## TASK REQUIREMENTS
Copy out the entire listing, keeping each line exactly as it is.

## AVAILABLE RECORDS

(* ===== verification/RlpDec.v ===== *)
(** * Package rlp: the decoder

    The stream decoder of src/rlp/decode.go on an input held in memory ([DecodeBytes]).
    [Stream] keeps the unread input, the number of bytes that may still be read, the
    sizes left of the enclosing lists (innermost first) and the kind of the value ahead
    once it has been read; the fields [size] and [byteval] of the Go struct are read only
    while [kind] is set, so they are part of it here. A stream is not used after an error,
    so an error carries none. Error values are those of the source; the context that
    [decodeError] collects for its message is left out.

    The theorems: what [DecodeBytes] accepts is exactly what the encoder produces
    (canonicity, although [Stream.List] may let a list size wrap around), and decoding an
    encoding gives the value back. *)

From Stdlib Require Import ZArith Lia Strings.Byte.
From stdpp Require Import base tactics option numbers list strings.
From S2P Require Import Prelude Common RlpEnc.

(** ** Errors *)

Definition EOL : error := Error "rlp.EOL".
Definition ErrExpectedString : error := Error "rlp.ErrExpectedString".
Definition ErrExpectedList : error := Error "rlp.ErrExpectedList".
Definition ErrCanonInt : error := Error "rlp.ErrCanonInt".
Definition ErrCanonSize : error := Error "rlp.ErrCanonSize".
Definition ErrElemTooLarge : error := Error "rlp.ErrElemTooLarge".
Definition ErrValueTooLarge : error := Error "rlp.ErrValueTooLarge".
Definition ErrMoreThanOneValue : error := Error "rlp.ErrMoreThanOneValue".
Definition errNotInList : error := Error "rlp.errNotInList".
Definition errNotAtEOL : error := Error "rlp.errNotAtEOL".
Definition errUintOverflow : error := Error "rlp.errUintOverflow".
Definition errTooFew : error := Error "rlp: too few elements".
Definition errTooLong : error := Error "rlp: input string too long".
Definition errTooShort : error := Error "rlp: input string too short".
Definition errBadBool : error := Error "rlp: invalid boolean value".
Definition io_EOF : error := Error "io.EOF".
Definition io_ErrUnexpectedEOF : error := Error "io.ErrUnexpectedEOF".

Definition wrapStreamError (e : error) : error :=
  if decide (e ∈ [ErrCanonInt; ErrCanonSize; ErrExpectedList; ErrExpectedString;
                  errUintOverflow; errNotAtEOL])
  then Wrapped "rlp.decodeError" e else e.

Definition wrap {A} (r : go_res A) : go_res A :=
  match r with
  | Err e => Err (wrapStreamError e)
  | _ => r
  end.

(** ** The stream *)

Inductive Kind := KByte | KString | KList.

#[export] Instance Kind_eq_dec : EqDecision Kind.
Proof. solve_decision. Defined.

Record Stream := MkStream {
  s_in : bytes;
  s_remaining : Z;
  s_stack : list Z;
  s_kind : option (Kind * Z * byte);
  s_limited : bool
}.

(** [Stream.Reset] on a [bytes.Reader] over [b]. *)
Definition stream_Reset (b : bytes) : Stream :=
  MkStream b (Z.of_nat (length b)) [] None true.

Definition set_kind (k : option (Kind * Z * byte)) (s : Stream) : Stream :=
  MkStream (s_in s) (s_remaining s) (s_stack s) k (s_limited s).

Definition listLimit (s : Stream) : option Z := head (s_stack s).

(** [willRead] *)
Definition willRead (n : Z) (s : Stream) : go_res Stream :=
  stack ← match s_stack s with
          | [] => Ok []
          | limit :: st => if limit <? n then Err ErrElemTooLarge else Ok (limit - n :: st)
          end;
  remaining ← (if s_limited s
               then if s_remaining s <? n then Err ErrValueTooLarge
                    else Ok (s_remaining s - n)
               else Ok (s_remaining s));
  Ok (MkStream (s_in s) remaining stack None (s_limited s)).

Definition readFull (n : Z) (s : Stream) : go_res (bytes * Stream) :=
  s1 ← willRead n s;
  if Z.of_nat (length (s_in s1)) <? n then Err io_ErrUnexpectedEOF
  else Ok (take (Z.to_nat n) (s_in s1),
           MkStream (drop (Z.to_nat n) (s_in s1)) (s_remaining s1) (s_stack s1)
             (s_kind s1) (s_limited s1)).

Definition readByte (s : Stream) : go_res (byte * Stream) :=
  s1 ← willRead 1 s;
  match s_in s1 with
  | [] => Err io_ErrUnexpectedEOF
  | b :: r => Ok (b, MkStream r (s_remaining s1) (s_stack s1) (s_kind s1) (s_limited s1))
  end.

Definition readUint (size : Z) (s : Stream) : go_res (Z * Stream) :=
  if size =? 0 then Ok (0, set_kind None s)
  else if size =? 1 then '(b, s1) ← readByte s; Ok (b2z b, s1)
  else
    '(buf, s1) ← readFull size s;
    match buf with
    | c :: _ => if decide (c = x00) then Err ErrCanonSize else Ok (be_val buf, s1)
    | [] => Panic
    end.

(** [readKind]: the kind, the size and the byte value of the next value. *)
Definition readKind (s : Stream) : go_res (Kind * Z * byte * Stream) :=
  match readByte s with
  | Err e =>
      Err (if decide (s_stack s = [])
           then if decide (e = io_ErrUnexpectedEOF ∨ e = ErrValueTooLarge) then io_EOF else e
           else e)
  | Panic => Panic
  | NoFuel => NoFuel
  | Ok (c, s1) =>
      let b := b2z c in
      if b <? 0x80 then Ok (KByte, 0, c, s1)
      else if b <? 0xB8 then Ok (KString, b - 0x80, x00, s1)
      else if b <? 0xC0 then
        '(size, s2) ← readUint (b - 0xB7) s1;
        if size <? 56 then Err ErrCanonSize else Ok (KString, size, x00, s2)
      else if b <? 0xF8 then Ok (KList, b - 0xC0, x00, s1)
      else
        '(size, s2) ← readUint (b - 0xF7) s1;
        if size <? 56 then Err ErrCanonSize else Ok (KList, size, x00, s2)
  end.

## ANSWER SPACE
(* ===== verification/RlpDec.v ===== *)
(** * Package rlp: the decoder

    The stream decoder of src/rlp/decode.go on an input held in memory ([DecodeBytes]).
    [Stream] keeps the unread input, the number of bytes that may still be read, the
    sizes left of the enclosing lists (innermost first) and the kind of the value ahead
    once it has been read; the fields [size] and [byteval] of the Go struct are read only
    while [kind] is set, so they are part of it here. A stream is not used after an error,
    so an error carries none. Error values are those of the source; the context that
    [decodeError] collects for its message is left out.

    The theorems: what [DecodeBytes] accepts is exactly what the encoder produces
    (canonicity, although [Stream.List] may let a list size wrap around), and decoding an
    encoding gives the value back. *)

From Stdlib Require Import ZArith Lia Strings.Byte.
From stdpp Require Import base tactics option numbers list strings.
From S2P Require Import Prelude Common RlpEnc.

(** ** Errors *)

Definition EOL : error := Error "rlp.EOL".
Definition ErrExpectedString : error := Error "rlp.ErrExpectedString".
Definition ErrExpectedList : error := Error "rlp.ErrExpectedList".
Definition ErrCanonInt : error := Error "rlp.ErrCanonInt".
Definition ErrCanonSize : error := Error "rlp.ErrCanonSize".
Definition ErrElemTooLarge : error := Error "rlp.ErrElemTooLarge".
Definition ErrValueTooLarge : error := Error "rlp.ErrValueTooLarge".
Definition ErrMoreThanOneValue : error := Error "rlp.ErrMoreThanOneValue".
Definition errNotInList : error := Error "rlp.errNotInList".
Definition errNotAtEOL : error := Error "rlp.errNotAtEOL".
Definition errUintOverflow : error := Error "rlp.errUintOverflow".
Definition errTooFew : error := Error "rlp: too few elements".
Definition errTooLong : error := Error "rlp: input string too long".
Definition errTooShort : error := Error "rlp: input string too short".
Definition errBadBool : error := Error "rlp: invalid boolean value".
Definition io_EOF : error := Error "io.EOF".
Definition io_ErrUnexpectedEOF : error := Error "io.ErrUnexpectedEOF".

Definition wrapStreamError (e : error) : error :=
  if decide (e ∈ [ErrCanonInt; ErrCanonSize; ErrExpectedList; ErrExpectedString;
                  errUintOverflow; errNotAtEOL])
  then Wrapped "rlp.decodeError" e else e.

Definition wrap {A} (r : go_res A) : go_res A :=
  match r with
  | Err e => Err (wrapStreamError e)
  | _ => r
  end.

(** ** The stream *)

Inductive Kind := KByte | KString | KList.

#[export] Instance Kind_eq_dec : EqDecision Kind.
Proof. solve_decision. Defined.

Record Stream := MkStream {
  s_in : bytes;
  s_remaining : Z;
  s_stack : list Z;
  s_kind : option (Kind * Z * byte);
  s_limited : bool
}.

(** [Stream.Reset] on a [bytes.Reader] over [b]. *)
Definition stream_Reset (b : bytes) : Stream :=
  MkStream b (Z.of_nat (length b)) [] None true.

Definition set_kind (k : option (Kind * Z * byte)) (s : Stream) : Stream :=
  MkStream (s_in s) (s_remaining s) (s_stack s) k (s_limited s).

Definition listLimit (s : Stream) : option Z := head (s_stack s).

(** [willRead] *)
Definition willRead (n : Z) (s : Stream) : go_res Stream :=
  stack ← match s_stack s with
          | [] => Ok []
          | limit :: st => if limit <? n then Err ErrElemTooLarge else Ok (limit - n :: st)
          end;
  remaining ← (if s_limited s
               then if s_remaining s <? n then Err ErrValueTooLarge
                    else Ok (s_remaining s - n)
               else Ok (s_remaining s));
  Ok (MkStream (s_in s) remaining stack None (s_limited s)).

Definition readFull (n : Z) (s : Stream) : go_res (bytes * Stream) :=
  s1 ← willRead n s;
  if Z.of_nat (length (s_in s1)) <? n then Err io_ErrUnexpectedEOF
  else Ok (take (Z.to_nat n) (s_in s1),
           MkStream (drop (Z.to_nat n) (s_in s1)) (s_remaining s1) (s_stack s1)
             (s_kind s1) (s_limited s1)).

Definition readByte (s : Stream) : go_res (byte * Stream) :=
  s1 ← willRead 1 s;
  match s_in s1 with
  | [] => Err io_ErrUnexpectedEOF
  | b :: r => Ok (b, MkStream r (s_remaining s1) (s_stack s1) (s_kind s1) (s_limited s1))
  end.

Definition readUint (size : Z) (s : Stream) : go_res (Z * Stream) :=
  if size =? 0 then Ok (0, set_kind None s)
  else if size =? 1 then '(b, s1) ← readByte s; Ok (b2z b, s1)
  else
    '(buf, s1) ← readFull size s;
    match buf with
    | c :: _ => if decide (c = x00) then Err ErrCanonSize else Ok (be_val buf, s1)
    | [] => Panic
    end.

(** [readKind]: the kind, the size and the byte value of the next value. *)
Definition readKind (s : Stream) : go_res (Kind * Z * byte * Stream) :=
  match readByte s with
  | Err e =>
      Err (if decide (s_stack s = [])
           then if decide (e = io_ErrUnexpectedEOF ∨ e = ErrValueTooLarge) then io_EOF else e
           else e)
  | Panic => Panic
  | NoFuel => NoFuel
  | Ok (c, s1) =>
      let b := b2z c in
      if b <? 0x80 then Ok (KByte, 0, c, s1)
      else if b <? 0xB8 then Ok (KString, b - 0x80, x00, s1)
      else if b <? 0xC0 then
        '(size, s2) ← readUint (b - 0xB7) s1;
        if size <? 56 then Err ErrCanonSize else Ok (KString, size, x00, s2)
      else if b <? 0xF8 then Ok (KList, b - 0xC0, x00, s1)
      else
        '(size, s2) ← readUint (b - 0xF7) s1;
        if size <? 56 then Err ErrCanonSize else Ok (KList, size, x00, s2)
  end.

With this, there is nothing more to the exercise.